In [None]:
%%capture
#@title Install dependencies { display-mode: "form" }
!pip install numpy pandas matplotlib scipy scikit-learn
!pip install gensim spacy --upgrade

In [None]:
%%capture
#@title Clone our repository that contains the data { display-mode: "form" }
!git clone https://github.com/millawell/textexplorationen-in-der-digitalen-literaturwissenschaft
%cd textexplorationen-in-der-digitalen-literaturwissenschaft/code/

In [None]:
#@title import dependencies and load data { display-mode: "form" }
#@markdown should a subset of the corpus be used?
SUBSET = True #@param {type:"boolean"}
import json

from pathlib import Path
from functools import partial
from collections import Counter, defaultdict
from bisect import bisect_left

import numpy as np
import pandas as pd
import matplotlib.pyplot as plt
from scipy.sparse import coo_matrix
from tqdm.notebook import tqdm
from spacy.lang.de import German
from gensim.models import Word2Vec

from sklearn.model_selection import train_test_split
from sklearn.pipeline import Pipeline
from sklearn.preprocessing import StandardScaler
from sklearn.linear_model import LogisticRegression
from sklearn.metrics import classification_report, f1_score
from sklearn.metrics import pairwise_distances

def iter_docs(in_path):
    with open(in_path, "r") as in_file:
        for iline, line in tqdm(enumerate(in_file), desc="load documents"):
            data = json.loads(line)
            yield data
            if iline > 20 and SUBSET:
                break
            
            
def iter_sents(docs):
    for doc in docs:
        text = doc['text']
        for isent, sent in tqdm(enumerate(nlp(text).sents), desc="load sentences"):
            sentence = []
            for token in sent:
                sentence.append(token.text)
            yield {
                'text': sentence,
                'sentence_id': isent,
                **{k:v for k,v in doc.items() if k!='text'}
            }
            if isent > 200 and SUBSET:
                break
                
def iter_chunks(docs, n_tokens=100):
    for doc in docs:
        tokenized = [t.text for t in nlp(doc['text'])]
        for i in range(0, len(tokenized), n_tokens):
            yield {
                'text': tokenized[i:i + n_tokens],
                **{k:v for k,v in doc.items() if k!='text'}
            }
            if i//n_tokens>100 and SUBSET:
                break

preprocessed_data_fn = Path("processed_data") / "eltec.jsonl"

nlp = German()
nlp.add_pipe("sentencizer")

for doc in iter_docs(preprocessed_data_fn):
    if len(doc['text']) >= nlp.max_length:
        nlp.max_length = len(doc['text'])+1

all_data = pd.DataFrame(list(iter_docs(preprocessed_data_fn)))
all_data

# 1. Representations
## One-Hot

In [None]:
#@title This cell outputs a one-hot encoding of the first sentence of the first document in the corpus.

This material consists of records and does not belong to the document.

(** The peer closes: the callback is called once more and says nothing. *)
Lemma app_closes w t s :
  open_conn t → content (m_inputBuffer t) = [] →
  ∃ t', app_step (t, s) (PeerCloses w) = Ok (t', s) ∧ m_state t' = kDisconnected ∧ wire_of (c_trace t') = wire_of (c_trace t).
Proof.
  intros [Hi Ho] Hc. destruct (readFd_data (λ _, ReadvBytes []) (m_inputBuffer t) []) as (b & E & _);
    [apply Hi|right; rewrite Hc; change (zlen (@nil ascii)) with 0; unfold kCheapPrepend, max_size; lia|done| |].
  { assert (0 ≤ writableBytes (m_inputBuffer t)) by (rewrite writable_wf by apply Hi; destruct (inv_in _ Hi) as (? & ? & _); lia).
    change (zlen (@nil ascii)) with 0. destruct (_ <? extrabuf_size); simpl; unfold extrabuf_size; lia. }
  unfold app_step, handleRead. cbn [assertInLoopThread mbind res_bind]. rewrite E. change (zlen (@nil ascii)) with 0. cbn [mbind res_bind Z.ltb Z.compare Z.eqb].
  unfold handleClose. cbn [assertInLoopThread mbind res_bind]. change (open_state (set_input t b)) with (open_state t). rewrite Ho.
  cbn [cassert mbind res_bind]. set (t1 := emit (emit _ _) _).
  assert (Et : c_trace t1 = c_trace t ++ [EUpdate DisableAll; EConnectionCb false; ECloseCb]).
  { unfold t1. simpl. by rewrite <- !app_assoc. }
  rewrite (added_app _ _ _ Et). cbn [app_callbacks]. rewrite conv_down by done. cbn [mbind res_bind app_callbacks].
  exists t1. split_and!; [done..|]. by rewrite Et, wire_app, app_nil_r.
Qed.

(** A whole connection, from its construction to the close of the peer. *)
Lemma conversation_held sockfd wcb hwcb t0 w es s :
  0 ≤ sockfd → TcpConnection_ctor sockfd wcb hwcb = Ok t0 → healthy w → ok s → Forall event_ok es →
  2 * (zlen (greeting k) + volume k (messages es)) + kCheapPrepend ≤ max_size →
  ∃ t1 t2, app_open w t0 s = Ok (t1, joined k s) ∧
    app_run (t1, joined k s) (map Session es) = Ok (t2, noted (messages es) (joined k s)) ∧
    wire_of (c_trace t2) ++ content (m_outputBuffer t2) = greeting k ++ spoken k (messages es) ∧
    m_state t2 = (if existsb (ends k) (messages es) then kDisconnecting else kConnected) ∧
    ∃ t3, app_step (t2, noted (messages es) (joined k s)) (PeerCloses w) = Ok (t3, noted (messages es) (joined k s)) ∧
      m_state t3 = kDisconnected ∧ wire_of (c_trace t3) = wire_of (c_trace t2).
Proof.
  intros Hfd E Hh Hs Hok Hm. pose proof (zlen_nonneg (greeting k)). pose proof (volume_nonneg k (messages es)).
  destruct (connection_opens sockfd wcb hwcb t0 Hfd E) as (t & Et & Ha & Hc & S0 & A0 & Hout & Htr).
  pose proof (advances_out _ _ _ A0) as Ho0. rewrite Hout in Ho0. change (zlen (@nil ascii)) with 0 in Ho0.
  unfold app_open. rewrite Et. cbn [mbind res_bind]. rewrite Ha. cbn [app_callbacks].
  destruct (conv_up w t s (proj1 A0)) as (t1 & E1 & [K1 K2] & A1); [by unfold connected; rewrite S0|done|done|lia|].
  rewrite E1. cbn [mbind res_bind]. pose proof (advances_trans _ _ _ _ _ A0 A1) as A01. pose proof (advances_out _ _ _ A01) as Ho1.
  rewrite Hout in Ho1. change (zlen (@nil ascii)) with 0 in Ho1. cbn [app] in Ho1.
  destruct (app_run_ok es t1 (joined k s) (proj1 A1)) as (t2 & E2 & Ho2 & Hc2 & A2 & S2); [by rewrite K2|done|lia|].
  assert (connected t1 = true) as Hco by (unfold connected; by rewrite K1, S0). rewrite Hco in A2.
  exists t1, t2. split; [done|]. split; [done|]. split; [|split; [by rewrite S2, K1, S0|by apply app_closes]].
  pose proof (advances_trans _ _ _ _ _ A01 A2) as (_ & es' & Et' & W). rewrite Htr in Et'. rewrite Hout in W. by rewrite Et'.
Qed.
End Conversation.

Lemma existsb_elem (x : list ascii) ms : existsb (λ m, bool_decide (m = x)) ms = bool_decide (x ∈ ms).
Proof.
  induction ms as [|m ms IH]; cbn [existsb]; [symmetry; apply bool_decide_eq_false_2; set_solver|]. rewrite IH, <- bool_decide_or.
  apply bool_decide_ext. set_solver.
Qed.

Lemma noted_quit ms : ∀ b, es_quit (noted server_conversation ms (mkEchoServer b)) = b || existsb (λ m, bool_decide (m = text_line "quit")) ms.
Proof.
  unfold noted. induction ms as [|m ms IH]; intros b; simpl; [by rewrite orb_false_r|].
  destruct (bool_decide (m = text_line "quit")); rewrite IH; by destruct b.
Qed.

(** The echo server, from the connection to the close of the peer: with
    messages that arrive in any pieces, write events in between and a socket
    that takes any part of what it is given, no callback or handler fails.
    What is on the wire and in the output buffer is the greeting, then every
    message as it came, up to the first that is the exit line, which is
    answered with the bye line and shuts the connection down; the loop is told
    to quit iff a quit line came, and when the peer closes the connection
    callback sends nothing. *)
Theorem echo_session (sockfd : Z) (wcb hwcb : bool) (t0 : TcpConnection) (w : socket) (es : list session_event) :
  0 ≤ sockfd → TcpConnection_ctor sockfd wcb hwcb = Ok t0 → healthy w → Forall event_ok es →
  2 * (6 + volume server_conversation (messages es)) + kCheapPrepend ≤ max_size →
  ∃ t1 t2 s2, app_open w t0 (mkEchoServer false) = Ok (t1, mkEchoServer false) ∧
    app_run (t1, mkEchoServer false) (map Session es) = Ok (t2, s2) ∧
    wire_of (c_trace t2) ++ content (m_outputBuffer t2) = text_line "hello" ++ spoken server_conversation (messages es) ∧
    m_state t2 = (if bool_decide (text_line "exit" ∈ messages es) then kDisconnecting else kConnected) ∧
    es_quit s2 = bool_decide (text_line "quit" ∈ messages es) ∧
    ∃ t3, app_step (t2, s2) (PeerCloses w) = Ok (t3, s2) ∧ m_state t3 = kDisconnected ∧
      wire_of (c_trace t3) = wire_of (c_trace t2).
Proof.
  intros Hfd E Hh Hok Hm.
  destruct (conversation_held EchoServer_app (λ _, True) server_conversation sockfd wcb hwcb t0 w es (mkEchoServer false))
    as (t1 & t2 & E1 & E2 & W & St & Hc); [done..|].
  exists t1, t2, (noted server_conversation (messages es) (mkEchoServer false)). split_and!; [done|done|done| | |done].
  - by rewrite St, (existsb_elem (text_line "exit")).
  - rewrite noted_quit. apply existsb_elem.
Qed.

(** A client that says two words, then leaves; the socket takes two bytes at a
    time. *)
Definition demo_events : list session_event :=
  [Arrives (chars "hi" ++ [LF]) 1 two_bytes; Writable two_bytes; Arrives (text_line "exit") 2 two_bytes; Writable two_bytes].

First, it iterates over the whole corpus to create a vocabulary. As you can see, the output is mostly zeros (*sparse*).{ display-mode: "form" }

vocab, counts = zip(
    *Counter(
        [token.text for doc in iter_docs(preprocessed_data_fn) for token in nlp(doc['text'])]
    ).most_common(10000)
)
vocab = sorted(vocab)

def get_index(query, vocab):
    'Locate the leftmost value exactly equal to x'
    i = bisect_left(vocab, query)
    if i != len(vocab) and vocab[i] == query:
        return i
    raise ValueError

def iter_embed_1hot(vocab, docs):
    for doc in docs:
        doc_i = []
        doc_j = []
        doc_data = []
        for itoken, token in enumerate(doc['text']):
            try:
                token_index = get_index(token, vocab)
                doc_i.append(itoken)
                doc_j.append(token_index)
                doc_data.append(1)
            except ValueError:
                pass
        yield coo_matrix((
            np.array(doc_data), 
            (
                np.array(doc_i, dtype=int),
                np.array(doc_j, dtype=int)
            )
        ), shape=(itoken+1, len(vocab)))

for embedding in iter_embed_1hot(vocab, iter_sents(iter_docs(preprocessed_data_fn))):
    break

embedding

## Bag of Words

In [None]:
#@title This cell outputs a bag-of-words encoding of the first sentence of the first document in the corpus. Actually, it can be computed by summing over the first axis of the one-hot matrix from above.{ display-mode: "form" }

def iter_embed_bow(vocab, docs):
    for one_hot in iter_embed_1hot(vocab, docs):
        yield np.array(one_hot.sum(axis=0)).ravel()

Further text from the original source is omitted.